Yuka Nagashima, Food Shift’s Executive Director, uses her justice, equity, diversity and inclusion lens both in and out of the kitchen, to find value in what is typically overlooked. She embodies the spirit of mottainai, a Japanese sentiment that’s loosely translated as “why waste what is valuable?”, repurposing and maximizing every ingredient, and is creative and unafraid of experimenting. Yuka’s templates honor the humble carrot, using the whole vegetable, from root to top.
“My mom, like other Japanese mothers, has never said ‘I love you’ to me: instead, her love and affection was expressed by waking early and packing an intricately arranged, colorful, nutritious, pleasing to the eye lunchbox (obento). I was always so proud to open it up and discover the beautiful variety and appreciate the care in its preparation. For me, every meal at Food Shift calls back that same pride and dignity. Food can uplift and nourish us, beyond just providing sustenance. Love is what we are sharing at Food Shift, both the opportunity to care for each other and the community, and to have gratitude for the food and the people who prepared it, from the miracle of nature’s seeds, to the farmers, chefs and people you’re sharing it with. I know that at The Food Shift Kitchen, food is created with such intention and these recipes capture the essence of that appreciation.”
‘Carrot Top’ Chimichurri
Chimichurri is an uncooked herb sauce used in some South American countries’ cooking and gives fresh, bright notes to any dish. Chimichurri is traditionally served as a marinade or condiment for grilled meats or fish, but is also nice drizzled over roasted vegetables, tossed with pasta or legumes, mixed with mayonnaise as a tangy sandwich spread or used instead of a salad dressing.
- 1/2 cup carrot fronds (from approximately 1 bunch of carrots), washed, drained and dried
- 2 cups of finely chopped fresh parsley, cilantro, oregano, mint OR a combination of these herbs (about 2 cups total), washed, drained and dried
- 1 clove garlic, minced
- ¾ to 1 cup olive oil
- 2 Tbsp vinegar (red wine vinegar or apple cider vinegar are preferable) OR lemon juice
- ½ tsp salt, plus more to taste
- Black pepper to taste
- Optional: pinch red pepper flakes
Finely chop carrot fronds and choice of herbs and add with garlic to a small bowl.
Stir in ¼ cup olive oil and vinegar. Add more olive oil, if necessary, to create a sauce consistency.
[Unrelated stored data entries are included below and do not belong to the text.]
Lemma rounded_intervals_are_proper
  (Math_random : nat -> float) (evidence : list EvidenceItem) (q : string)
  (n : nat) :
  Forall
    (fun v => forall k,
       Rounded.interval_around (Rounded.prob_of k v)
         (Rounded.interval_of k (Rounded.credible_intervals_95 v)) = true)
    (Rounded.verdicts_of
       (Rounded.emitted (Rounded.mockSimulation Math_random evidence q n))).
Proof.
  rewrite rounded_mockSimulation_after, rounded_verdicts_after.
  destruct (NUM_ITER <=? Nat.min n NUM_ITER) eqn:E; [| constructor].
  constructor; [| constructor].
  assert (Et : Nat.min n NUM_ITER = 5).
  { apply Nat.leb_le in E. unfold NUM_ITER in *. lia. }
  rewrite Et.
  pose proof rounded_interval_checked as H. rewrite forallb_forall in H.
  intro k.
  assert (G : Rounded.interval_around
                (Rounded.share k (Rounded.ballots_upto Math_random evidence 5))
                (Rounded.normal_interval
                   (Rounded.share k (Rounded.ballots_upto Math_random evidence 5))
                   (length (Rounded.ballots_upto Math_random evidence 5)))
              = true).
  { unfold Rounded.share. rewrite rounded_ballots_upto_length.
    apply H. apply in_seq.
    pose proof (rounded_count_vote_le k
                  (Rounded.ballots_upto Math_random evidence 5)) as Hle.
    rewrite rounded_ballots_upto_length in Hle.
    unfold COMMITTEE in Hle. lia. }
  destruct k; exact G.
Qed.

(* ===================================================================== *)
(** ** C3: the committee of an iteration                                  *)
(* ===================================================================== *)

Lemma rounded_new_ballots_iteration rng evidence it pos n :
  Forall (fun b => Rounded.iteration b = it)
    (Rounded.new_ballots rng evidence it pos n).
Proof.
  unfold Rounded.new_ballots. apply Forall_map. apply Forall_forall.
  intros k _. reflexivity.
Qed.

Lemma rounded_committee_at_block rng evidence it pos n t :
  Rounded.committee_at t (Rounded.new_ballots rng evidence it pos n)
  = if it =? t then Rounded.new_ballots rng evidence it pos n else [].
Proof.
  unfold Rounded.committee_at.
  pose proof (rounded_new_ballots_iteration rng evidence it pos n) as H.
  induction (Rounded.new_ballots rng evidence it pos n) as [| b l IH].
  - destruct (it =? t); reflexivity.
  - inversion H as [| ? ? Hb Hl]; subst. cbn [filter].
    rewrite (IH Hl).
    destruct (Rounded.iteration b =? t); reflexivity.
Qed.

Lemma rounded_committee_at_ballots_upto rng evidence T :
  forall t,
    Rounded.committee_at t (Rounded.ballots_upto rng evidence T)
    = if (1 <=? t) && (t <=? T)
      then Rounded.new_ballots rng evidence t (15 * (t - 1)) COMMITTEE
      else [].
Proof.
  induction T as [| T IH]; intro t.
  - cbn [Rounded.ballots_upto seq flat_map Rounded.committee_at filter].
    destruct (1 <=? t) eqn:E1; [| reflexivity].
    destruct (t <=? 0) eqn:E2; [| reflexivity].
    apply Nat.leb_le in E1, E2. lia.
  - rewrite rounded_ballots_upto_S. unfold Rounded.committee_at at 1.
    rewrite filter_app.
    fold (Rounded.committee_at t (Rounded.ballots_upto rng evidence T)).
    fold (Rounded.committee_at t
            (Rounded.new_ballots rng evidence (S T) (15 * T) COMMITTEE)).
    rewrite IH, rounded_committee_at_block.
    destruct (S T =? t) eqn:E.
    + apply Nat.eqb_eq in E. subst t.
      replace (S T <=? T) with false by (symmetry; apply Nat.leb_gt; lia).
      rewrite Nat.leb_refl, andb_false_r.
      replace (1 <=? S T) with true by (symmetry; apply Nat.leb_le; lia).
      cbn [andb app]. replace (S T - 1) with T by lia. reflexivity.
    + apply Nat.eqb_neq in E. rewrite app_nil_r.
      replace (t <=? S T) with (t <=? T); [reflexivity |].
      destruct (t <=? T) eqn:E1; symmetry.
      * apply Nat.leb_le in E1. apply Nat.leb_le. lia.
      * apply Nat.leb_gt in E1. apply Nat.leb_gt. lia.
Qed.

(** The archetypes of the committee of a completed iteration, from the
    three values of [Math.random] that draw them. *)
Lemma rounded_committee_archetypes rng evidence q n t :
  1 <= t -> t <= Nat.min n NUM_ITER ->
  map Rounded.archetype
    (Rounded.committee_at t
       (Rounded.allBallots (Rounded.mockSimulation rng evidence q n)))
  = map (fun k =>
           F64.index_floor MOCK_ARCHETYPES
             (rng (15 * (t - 1) + 5 * k)%nat
              * F64.of_nat (length MOCK_ARCHETYPES))%float)
        (seq 0 COMMITTEE).
Proof.
  intros H1 Ht.
  rewrite rounded_mockSimulation_after. cbn [Rounded.after Rounded.allBallots].
  rewrite rounded_committee_at_ballots_upto.
  replace (1 <=? t) with true by (symmetry; apply Nat.leb_le; exact H1).
  replace (t <=? Nat.min n NUM_ITER) with true
    by (symmetry; apply Nat.leb_le; exact Ht).
  cbn [andb].
  unfold Rounded.new_ballots. rewrite map_map. apply map_ext.
  intro k. reflexivity.
Qed.

Lemma draw_for_picks (i : nat) :
  i < length MOCK_ARCHETYPES ->
  F64.in_unit (Rounded.draw_for i) = true /\
  F64.index_floor MOCK_ARCHETYPES
    (Rounded.draw_for i * F64.of_nat (length MOCK_ARCHETYPES))%float
  = nth_error MOCK_ARCHETYPES i.
Proof.
  intro Hi. cbn [MOCK_ARCHETYPES length] in Hi.
  do 5 (destruct i as [| i]; [split; vm_compute; reflexivity |]).
  lia.
Qed.

Lemma demo_draw_for_picks (j : nat) :
  j < length Demo.archetypes ->
  F64.in_unit (Demo.draw_for j) = true /\
  Demo.pick_archetype (Demo.draw_for j) = nth_error Demo.archetypes j.
Proof.
  intro Hj. cbn [Demo.archetypes length] in Hj.
  do 7 (destruct j as [| j]; [split; vm_compute; reflexivity |]).
  lia.
Qed.

Lemma rng_of_committee_ok (t i0 i1 i2 : nat) :
  i0 < length MOCK_ARCHETYPES -> i1 < length MOCK_ARCHETYPES ->
  i2 < length MOCK_ARCHETYPES ->
  Rounded.random_ok (Rounded.rng_of_committee t i0 i1 i2).
Proof.
  intros H0 H1 H2 i. unfold Rounded.rng_of_committee.
  destruct (i =? 15 * (t - 1)); [apply draw_for_picks; exact H0 |].
  destruct (i =? 15 * (t - 1) + 5); [apply draw_for_picks; exact H1 |].
  destruct (i =? 15 * (t - 1) + 10); [apply draw_for_picks; exact H2 |].
  reflexivity.
Qed.

(** C3, as the code has it.  In every completed iteration [t] the committee
    has [COMMITTEE = 3] members; member [k] is the pool entry
    [MOCK_ARCHETYPES[floor (r * 5)]] for its own fresh value [r] of
    [Math.random] (the first of the five values that ballot consumes; the
    product is the rounded one), by no rule that looks at earlier members
    or earlier committees.  The draw is with replacement: whatever three
    pool entries [i0], [i1], [i2] one names, repeated or not, there are
    values of [Math.random] in [[0, 1)] for which the committee of
    iteration [t] is exactly these three, in that order.  Committee and
    pool sizes are the constants 3 and 5, so there is no configuration to
    check.  The earlier demo draws from its pool of seven in the same
    way: every entry [j] is picked by some value in [[0, 1)]. *)
Theorem committee_is_drawn_with_replacement
  (Math_random : nat -> float) (evidence : list EvidenceItem) (q : string)
  (n t i0 i1 i2 j : nat) :
  1 <= t -> t <= Nat.min n NUM_ITER ->
  i0 < length MOCK_ARCHETYPES -> i1 < length MOCK_ARCHETYPES ->
  i2 < length MOCK_ARCHETYPES -> j < length Demo.archetypes ->
  map Rounded.archetype
    (Rounded.committee_at t
       (Rounded.allBallots (Rounded.mockSimulation Math_random evidence q n)))
  = map (fun k =>
           F64.index_floor MOCK_ARCHETYPES
             (Math_random (15 * (t - 1) + 5 * k)%nat
              * F64.of_nat (length MOCK_ARCHETYPES))%float)
        (seq 0 COMMITTEE) /\
  length (Rounded.committee_at t
            (Rounded.allBallots
               (Rounded.mockSimulation Math_random evidence q n)))
  = COMMITTEE /\
  Rounded.random_ok (Rounded.rng_of_committee t i0 i1 i2) /\
  map Rounded.archetype
    (Rounded.committee_at t
       (Rounded.allBallots
          (Rounded.mockSimulation (Rounded.rng_of_committee t i0 i1 i2)
             evidence q n)))
  = [nth_error MOCK_ARCHETYPES i0; nth_error MOCK_ARCHETYPES i1;
     nth_error MOCK_ARCHETYPES i2] /\
  1 <= COMMITTEE <= length MOCK_ARCHETYPES /\
  1 <= Demo.COMMITTEE_SIZE <= length Demo.archetypes /\
  F64.in_unit (Demo.draw_for j) = true /\
  Demo.pick_archetype (Demo.draw_for j) = nth_error Demo.archetypes j.
Proof.
  intros H1 Ht Hi0 Hi1 Hi2 Hj.
  split; [apply rounded_committee_archetypes; assumption |].
  split.
  { rewrite <- (length_map Rounded.archetype).
    rewrite rounded_committee_archetypes by assumption.
    rewrite length_map. apply length_seq. }
  split; [apply rng_of_committee_ok; assumption |].
  split.
  { rewrite rounded_committee_archetypes by assumption.
    unfold COMMITTEE. cbn [seq map].
    unfold Rounded.rng_of_committee.
    replace (15 * (t - 1) + 5 * 0) with (15 * (t - 1)) by lia.
    replace (15 * (t - 1) + 5 * 1) with (15 * (t - 1) + 5) by lia.
    replace (15 * (t - 1) + 5 * 2) with (15 * (t - 1) + 10) by lia.
    rewrite !Nat.eqb_refl.
    replace (15 * (t - 1) + 5 =? 15 * (t - 1)) with false
      by (symmetry; apply Nat.eqb_neq; lia).
    replace (15 * (t - 1) + 10 =? 15 * (t - 1)) with false
      by (symmetry; apply Nat.eqb_neq; lia).
    replace (15 * (t - 1) + 10 =? 15 * (t - 1) + 5) with false
      by (symmetry; apply Nat.eqb_neq; lia).
    rewrite (proj2 (draw_for_picks i0 Hi0)), (proj2 (draw_for_picks i1 Hi1)),
      (proj2 (draw_for_picks i2 Hi2)).
    reflexivity. }
  split; [unfold COMMITTEE; simpl; lia |].
  split; [unfold Demo.COMMITTEE_SIZE; simpl; lia |].
  apply demo_draw_for_picks. exact Hj.
Qed.

(** The hypotheses of C3 are met by the first iteration of a complete run,
    for the committee that is three times the third pool entry. *)
Lemma committee_is_drawn_with_replacement_witness :
  map Rounded.archetype
    (Rounded.committee_at 1
       (Rounded.allBallots
          (Rounded.mockSimulation (Rounded.rng_of_committee 1 2 2 2)
             no_evidence a_question 5)))
  = [Some "skeptic"%string; Some "skeptic"%string; Some "skeptic"%string].
Proof.
  assert (H1 : 1 <= 1) by lia.
  assert (H2 : 1 <= Nat.min 5 NUM_ITER) by (unfold NUM_ITER; simpl; lia).
  assert (H3 : 2 < length MOCK_ARCHETYPES) by (simpl; lia).
  assert (H4 : 0 < length Demo.archetypes) by (simpl; lia).
  exact (proj1 (proj2 (proj2 (proj2
           (committee_is_drawn_with_replacement
              Rounded.rng_zero no_evidence a_question 5 1 2 2 2 0
              H1 H2 H3 H3 H3 H4))))).
Defined.

Lemma rounded_rng_zero_ok : Rounded.random_ok Rounded.rng_zero.
Proof. intro i. reflexivity. Qed.


(** C3 fails as stated: with every random value equal to 0 (a value
    [Math.random] may return) the committee of the first iteration is three
    times the same archetype, so its members are not pairwise distinct; the
    earlier demo draws the same archetype for equal random values too. *)
Lemma first_committee_repeats_one_archetype :
  Rounded.random_ok Rounded.rng_zero /\
  map Rounded.archetype
    (Rounded.committee_at 1 (Rounded.allBallots Rounded.scenario_run))
  = [Some "strict_empiricist"%string; Some "strict_empiricist"%string;
     Some "strict_empiricist"%string] /\
  ~ NoDup (map Rounded.archetype
             (Rounded.committee_at 1 (Rounded.allBallots Rounded.scenario_run))) /\
  option_map Demo.name (Demo.pick_archetype (Rounded.rng_zero 0))
  = Some "Strict Empiricist"%string /\
  Demo.pick_archetype (Rounded.rng_zero 0)
  = Demo.pick_archetype (Rounded.rng_zero 1).
Proof.
  assert (E : map Rounded.archetype
                (Rounded.committee_at 1
                   (Rounded.allBallots Rounded.scenario_run))
              = [Some "strict_empiricist"%string;
                 Some "strict_empiricist"%string;
                 Some "strict_empiricist"%string])
    by (vm_compute; reflexivity).
  split; [exact rounded_rng_zero_ok |].
  split; [exact E |].
  split.
  - rewrite E. intro H. inversion H as [| ? ? Hnotin _]; subst.
    apply Hnotin. left. reflexivity.
  - split; [vm_compute; reflexivity | reflexivity].
Qed.

(* ===================================================================== *)
(** ** C4: no early stopping                                              *)
(* ===================================================================== *)

(** C4, as the code has it.  The simulation keeps no previous snapshot and
    no counter and computes no divergence: no iteration, the first
    included, signals convergence.  Whatever the votes, the run stops
    exactly when iteration [NUM_ITER = 5] completes, and the result it then
    reports has a null converged-at field. *)
Theorem run_never_converges_early
  (rng : nat -> Q) (evidence : list EvidenceItem) (q : string) (n : nat) :
  iter (mockSimulation rng evidence q n) = Nat.min n NUM_ITER /\
  cleared (mockSimulation rng evidence q n) = (NUM_ITER <=? n) /\
  Forall (fun v => converged_at_iteration v = None /\
                   num_iterations v = NUM_ITER)
    (verdicts_of (emitted (mockSimulation rng evidence q n))).
Proof.
  rewrite mockSimulation_after.
  split; [reflexivity |].
  split; [apply min_iter_leb |].
  rewrite verdicts_after.
  destruct (NUM_ITER <=? Nat.min n NUM_ITER); constructor.
  - split; reflexivity.
  - constructor.
Qed.

Lemma log2_1 : Claimed.log2 1 = 0%R.
Proof. unfold Claimed.log2. rewrite ln_1. unfold Rdiv. ring. Qed.

Lemma D_KL_thirds :
  Claimed.D_KL (1 / 3, 1 / 3, 1 / 3)%R (1 / 3, 1 / 3, 1 / 3)%R = 0%R.
Proof.
  unfold Claimed.D_KL.
  replace (1 / 3 / (1 / 3))%R with 1%R by (field; lra).
  rewrite log2_1. ring.
Qed.

Lemma observe_thirds_again (eps : R) (c : nat) :
  (0 < eps)%R ->
  Claimed.observe eps
    {| Claimed.previous := Some (1 / 3, 1 / 3, 1 / 3)%R; Claimed.counter := c |}
    (1 / 3, 1 / 3, 1 / 3)%R
  = {| Claimed.previous := Some (1 / 3, 1 / 3, 1 / 3)%R;
       Claimed.counter := S c |}.
Proof.
  intro Heps. unfold Claimed.observe. cbn [Claimed.previous Claimed.counter].
  rewrite D_KL_thirds.
  destruct (Rlt_dec 0 eps) as [_ | Hn]; [reflexivity | contradiction].
Qed.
Stir in salt, pepper and optional red pepper flakes. Adjust seasonings as needed.
Let sit for 15 minutes before serving. The chimichurri can be refrigerated for a couple of weeks. If chilled, return to room temperature before serving. The chimichurri can also be frozen, either in an airtight container or in ice cube trays so that there are small amounts to add when needed to whatever you may be cooking.
NOTE: The herbs can be finely chopped by hand or with a food processor.
Do not peel the carrots! Root vegetables are often peeled to remove the sometimes dirty skins, but that is where a lot of the nutrients are held. Instead, scrub away any dirt under water before chopping. Be sure to cut the carrots very thinly, so they have the opportunity to soak up the pickling liquid. (makes enough for a 16 oz jar)
½ lb carrots (approximately 2 large carrots or 4 small carrots), fronds removed* and carrots cut into ⅛ ” thick coins
½ cup vinegar (white or apple cider vinegar work well)
1 cup water
1 Tbsp sugar or honey
½ Tbsp sea salt
Optional: spices listed below
Pack carrots into a glass jar with a lid. If you’re adding the optional spices or herbs, place them in the bottom of the jar, then put the carrots on top.
In a small pot, add vinegar, water, sugar and salt. Bring to a simmer and stir until the sugar and salt dissolve, about 3 minutes.
Pour the hot vinegar mixture over the carrots in the jar. The carrots should be completely submerged. If you need extra liquid, top off with a little more hot water. Let cool.
Tightly seal the jar and refrigerate. Wait a few hours before enjoying your pickles. They will keep in the fridge for about a month or longer.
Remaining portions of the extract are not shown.